Week 3 Wide Receiver Matchup Chart


sherman-thomas-matchupAt Pro Football Focus, we have player data you simply can’t find anywhere else.

Today, I’m going to share more of that data.

Down below is a chart that matches up wide receivers with cornerbacks. Quite often, we see many casual football fans simply assume that elite cornerbacks follow the opposing team’s No. 1 wide receiver around the field. That almost never actually happens. The below chart will help you determine which cornerbacks your top receivers will see in coverage each week.

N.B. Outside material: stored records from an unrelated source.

(* ===================================================================== *)
(*  Haraka queue plugins: plugins/queue/firestore.js (Metadata Stage)     *)
(*  and plugins/queue/gcp_storage.js (Archival Stage).                    *)
(*                                                                       *)
(*  Shallow embedding of the two queue hooks and their helpers.  What    *)
(*  the hooks talk to is made explicit: the mail parser, the blob store, *)
(*  the document store, the entropy source, the clock, the log and the   *)
(*  hook continuation [next] are a world the hooks read and update, and  *)
(*  a runtime that decides what the parser answers, which service call   *)
(*  is rejected and what the name [crypto] denotes.                      *)
(*                                                                       *)
(*  An [async] hook is its sequence of awaited steps: an awaited promise *)
(*  resolves to a value, rejects with an error, which the enclosing      *)
(*  [try] catches, or never settles, and then nothing after the [await]  *)
(*  runs.  The promises of the parser and of the two stores settle; the  *)
(*  promise the storage hook builds around the message stream settles    *)
(*  only on the events it listens to.                                    *)
(* ===================================================================== *)

From Stdlib Require Import NArith Ascii String Strings.Byte DecimalString.
From stdpp Require Import base option list strings gmap fin_maps.

Local Open Scope string_scope.

(* --------------------------------------------------------------------- *)
(* JavaScript values the plugins rely on                                  *)
(* --------------------------------------------------------------------- *)

Module Js.

(** Values thrown by the language itself or rejected by a service. *)
Inductive Error :=
| ReferenceError (message : string)
| TypeError (message : string)
| ServiceError (message : string).

Definition message (e : Error) : string :=
  match e with
  | ReferenceError m | TypeError m | ServiceError m => m
  end.

(** Truthiness of a possibly-undefined string: [undefined] and [''] are
    falsy, every other string is truthy. *)
Definition truthy (o : option string) : bool :=
  match o with
  | Some (String _ _) => true
  | _ => false
  end.

(** [o || d] for a possibly-undefined string [o]. *)
Definition or_else (o : option string) (d : string) : string :=
  match o with
  | Some (String c r) => String c r
  | _ => d
  end.

(** [o || null]. *)
Definition or_null (o : option string) : option string :=
  match o with
  | Some (String c r) => Some (String c r)
  | _ => None
  end.

(** [s.replace(/[<>]/g, '')]: the character class matches "<" and ">",
    the g flag replaces every match. *)
Definition is_angle (c : ascii) : bool :=
  (Ascii.eqb c "<" || Ascii.eqb c ">")%char.

Fixpoint replace_angle_g (s : string) : string :=
  match s with
  | EmptyString => EmptyString
  | String c r => if is_angle c then replace_angle_g r
                  else String c (replace_angle_g r)
  end.

(** [buf.toString('hex')]: two lower-case digits per byte. *)
Definition hex_digit (n : N) : ascii :=
  match n with
  | 0 => "0" | 1 => "1" | 2 => "2" | 3 => "3" | 4 => "4" | 5 => "5"
  | 6 => "6" | 7 => "7" | 8 => "8" | 9 => "9" | 10 => "a" | 11 => "b"
  | 12 => "c" | 13 => "d" | 14 => "e" | _ => "f"
  end%N%char.

Fixpoint toString_hex (buf : list byte) : string :=
  match buf with
  | [] => EmptyString
  | b :: r =>
      String (hex_digit (Byte.to_N b / 16))
        (String (hex_digit (Byte.to_N b mod 16)) (toString_hex r))
  end.

(** A non-negative integer inside a template literal: decimal digits. *)
Definition number_toString (n : Z) : string :=
  NilZero.string_of_int (Z.to_int n).

Definition is_hex_digit (c : ascii) : bool :=
  existsb (Ascii.eqb c)
    ["0";"1";"2";"3";"4";"5";"6";"7";"8";"9";"a";"b";"c";"d";"e";"f"]%char.

Fixpoint all_chars (p : ascii -> bool) (s : string) : bool :=
  match s with
  | EmptyString => true
  | String c r => p c && all_chars p r
  end.

(** [s.length] counts UTF-16 code units.  A string here holds the UTF-8
    bytes of the text: a byte below 0x80 and the first byte of a two- or
    three-byte sequence stand for one unit, the first byte of a four-byte
    sequence for a surrogate pair, a continuation byte for none. *)
Definition utf16_units (c : ascii) : nat :=
  let n := N_of_ascii c in
  if (n <? 128)%N then 1
  else if (n <? 192)%N then 0
  else if (n <? 240)%N then 1
  else 2.

Fixpoint length (s : string) : nat :=
  match s with
  | EmptyString => 0
  | String c r => utf16_units c + length r
  end.

End Js.

(* --------------------------------------------------------------------- *)
(* Data model                                                             *)
(* --------------------------------------------------------------------- *)

(** A point in time, in milliseconds since the epoch.  [DateObject] is a
    JavaScript [Date]; [IsoString ms] is the string [toISOString()]
    returns for that instant. *)
Inductive DateValue :=
| DateObject (ms : Z)
| IsoString (ms : Z).

(** mailparser's address objects: [text] is the display form, [value] the
    parsed mailboxes. *)
Module Address.
Record t := { address : option string; name : string }.
End Address.

Module AddressObject.
Record t := { text : string; value : list Address.t }.
End AddressObject.

(** The fields of mailparser's result that the plugins read.  An absent
    property is [None]. *)
Module ParsedEmail.
Record t := {
  messageId : option string;
  subject : option string;
  from : option AddressObject.t;
  to : option AddressObject.t;
  cc : option AddressObject.t;
  bcc : option AddressObject.t;
  inReplyTo : option string;
  date : option Z;
  attachments : option (list string);
  text : option string
}.
End ParsedEmail.

(** [connection.transaction.notes.storageReference], written by the
    storage plugin and read by the firestore plugin. *)
Module StorageReference.
Record t := {
  bucketName : string;
  objectName : string;
  messageId : string;
  storageUrl : string
}.
End StorageReference.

As you’ll see, it’s not always cut and dry, but we hope this information will allow you to make the best lineup decisions each week.

Understanding the chart:

The chart is split into three “zones”. The first is Left Wide Receiver (LWR) vs. Right Cornerback (RCB). The second is the exact opposite. The third matches up primary slot recievers with primary slot defenders. The percentage shown is how often the player has lined up in that position so far this season. In some cases, the number is very high and telling. In others, it’s low and predictable. Other times it’s low because of injury/depth chart movement. For example, Harry Douglas moved all over the field in Week 3 against Tampa Bay, but he ran most of his routes at RWR, which is injured Roddy White’s primary position. Douglas, in turn, only shows up at 12% at RWR. When White returns (likely next week), Douglas will be in the slot and the percentage will be much higher.

Next to each defender, you’ll see two additional columns. One is ‘T/G’, which refers to targets faced-per-game.

The other is ‘Gr’, which identifies, on a 0-to-100 scale, how each defender has fared in terms of fantasy points (ppr) per target so far this season. Most don’t know what qualifies as a good or bad ‘FPts/Targ’, which is why it’s on a scale. 100 is bad and means its a great (A+) matchup for the receiver. Zero is good and is thus bad news (F) for the receiver. 50 is, of course, an average matchup. Only defenders who have seen five-plus targets this season are graded.

Most of us fantasy-football gamers are well aware of which wide receivers are elite, but we aren’t quite as familiar with many cornerbacks. These columns help solve that issue.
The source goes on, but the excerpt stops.